Plasma MABp1 concentration was determined using a proprietary enzyme-linked immunosorbent assay and human anti-MABp1 humoral responses were assessed with a qualitative sandwich enzyme-linked immunosorbent assay. The half-life of the antibody was 8 days, and no antidrug antibodies were detected. There were few adverse events reported, and all were grade 1 (mild). Of these, only a single adverse event was likely to be directly related to therapy, a grade 1 injection-site reaction. Complete blood cell counts and serum chemistry analyses were assessed at every visit, and no clinically significant abnormalities were identified.
By day 56, 5 of 8 patients (63%) had an improved PASI score of 25, 3 of 8 (38%) had a PASI score of 50, and 1 of 8 (13%) had a PASI score of 75 (Figure 1).
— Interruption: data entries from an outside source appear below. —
(** Changing the buffer [i] of block [n], its users and the contents of [n]. *)
Lemma cache_ok_update v w P H l cs i c n b v' w' P' H' l' :
  cache_ok' v w P H l cs -> cs !! i = Some c -> caches dev n c -> caches dev n b -> l' ≡ₚ l ->
  (forall m, m <> n -> v' m = v m) -> blocks_ok v' ->
  (forall m, m <> n -> m ∈ P' <-> m ∈ P) ->
  (forall j, j <> i -> heldb H' j = heldb H j) ->
  (forall m j, (m, j) ∈ H' -> (m, j) ∈ H) -> NoDup H'.*1 ->
  b_refcnt b = cbool (bool_decide (n ∈ P')) + cbool (heldb H' i) ->
  b_lock b = (if heldb H' i then mkSleeplock 1 me else mkSleeplock 0 0) ->
  b_valid b <> 0 -> b_data b = v' n ->
  (forall m, m ∉ P' -> m ∉ H'.*1 -> v' m = disk_of base w' m) ->
  cache_ok' v' w' P' H' l' (<[i := b]> cs).
Proof.
  intros [D Pm Sz Uq Rf Lk Dt Hl Nd Pn Cl Bk] Hi Hc Hb Hperm Hv Hbk HP HH Hsub Hnd' Hr Hlk Hval Hdat Hclean.
  assert (<[i := b]> cs !! i = Some b) as Hib by by apply (lookup_insert_Some_eq _ _ _ c).
  assert (forall j x m, cs !! j = Some x -> caches dev m x -> j <> i -> m <> n) as Hother.
  { intros j x m Hj Hx Hne ->. by apply Hne, (Uq j i x c n). }
  assert (forall j x, cs !! j = Some x -> exists x', <[i := b]> cs !! j = Some x' /\
    (forall m, caches dev m x -> caches dev m x') /\ (b_valid x <> 0 -> b_valid x' <> 0)) as Hkeep.
  { intros j x Hj. destruct (decide (j = i)) as [->|Hne]; [|exists x; by rewrite list_lookup_insert_ne].
    exists b. split; [done|]. split; [|done]. intros m [Hm1 Hm2]. simplify_eq. by destruct Hc as [_ <-]. }
  split; try done.
  - by rewrite Hperm.
  - by rewrite length_insert.
  - intros x y b1 b2 m Hx Hy H1 H2.
    apply list_lookup_insert_Some in Hx as [(<- & <- & _)|[? Hx]], Hy as [(<- & <- & _)|[? Hy]]; try done.
    + destruct (Hother y b2 m Hy H2); [done|]. destruct Hb, H1. congruence.
    + destruct (Hother x b1 m Hx H1); [done|]. destruct Hb, H2. congruence.
    + by apply (Uq x y b1 b2 m).
  - intros x b1 Hx. apply list_lookup_insert_Some in Hx as [(<- & <- & _)|[Hne Hx]].
    + rewrite Hr. unfold pinned. destruct Hb as [Hb1 Hb2]. f_equal. f_equal. apply bool_decide_ext. naive_solver.
    + rewrite HH, (Rf x b1 Hx) by done. f_equal. f_equal. apply bool_decide_ext.
      split; intros [Hd1 Hm]; (split; [done|]); apply (HP (b_blockno b1)); try done;
        by apply (Hother x b1 _ Hx).
  - intros x b1 Hx. apply list_lookup_insert_Some in Hx as [(<- & <- & _)|[Hne Hx]]; [done|].
    rewrite HH by done. by apply Lk.
  - intros x b1 m Hx Hm Hv1. apply list_lookup_insert_Some in Hx as [(<- & <- & _)|[Hne Hx]].
    + destruct Hb, Hm. congruence.
    + rewrite Hv by by apply (Hother x b1 m). by eapply Dt.
  - intros m j Hin. destruct (Hl m j (Hsub m j Hin)) as (x & Hx & Hc1 & Hv1).
    destruct (Hkeep j x Hx) as (x' & Hx' & Hk1 & Hk2). exists x'. auto.
  - intros m Hm. destruct (decide (m = n)) as [->|Hne]; [by exists i, b|].
    destruct (Pn m (proj1 (HP m Hne) Hm)) as (j & x & Hx & Hc1 & Hv1).
    destruct (Hkeep j x Hx) as (x' & Hx' & Hk1 & Hk2). exists j, x'. auto.
Qed.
The mean (SD) PASI score decreased from 12.4 (2.9) at day zero to 8.1 (3.4) on day 56 (P = .02). Of the individual PASI components, erythema was affected most during this study, with a mean (SD) reduction of 36% (14%) noted on day 56 (P = .03). Figure 2 shows a clinical response from a patient who achieved a PASI score of 75.
Although this study is limited by its small size and lack of a control group, the clinical responses and high tolerability that were observed are encouraging. With a half-life of 8 days and a dosage schedule of every 3 weeks, a steady-state concentration was not achieved. As with currently approved biological agents used to treat psoriasis, which are given in intervals of about 1 half-life for each drug, we anticipate that an increased dosage frequency may result in higher PASI responses.
No anti-MABp1 antibodies were detected during the study period. This is consistent with observations that used MABp1 in a larger study of patients with cancer.5 Although a larger dermatology cohort will be required to confirm this finding, the lack of antidrug antibodies in this population may lead to improved long-term results and fewer adverse effects.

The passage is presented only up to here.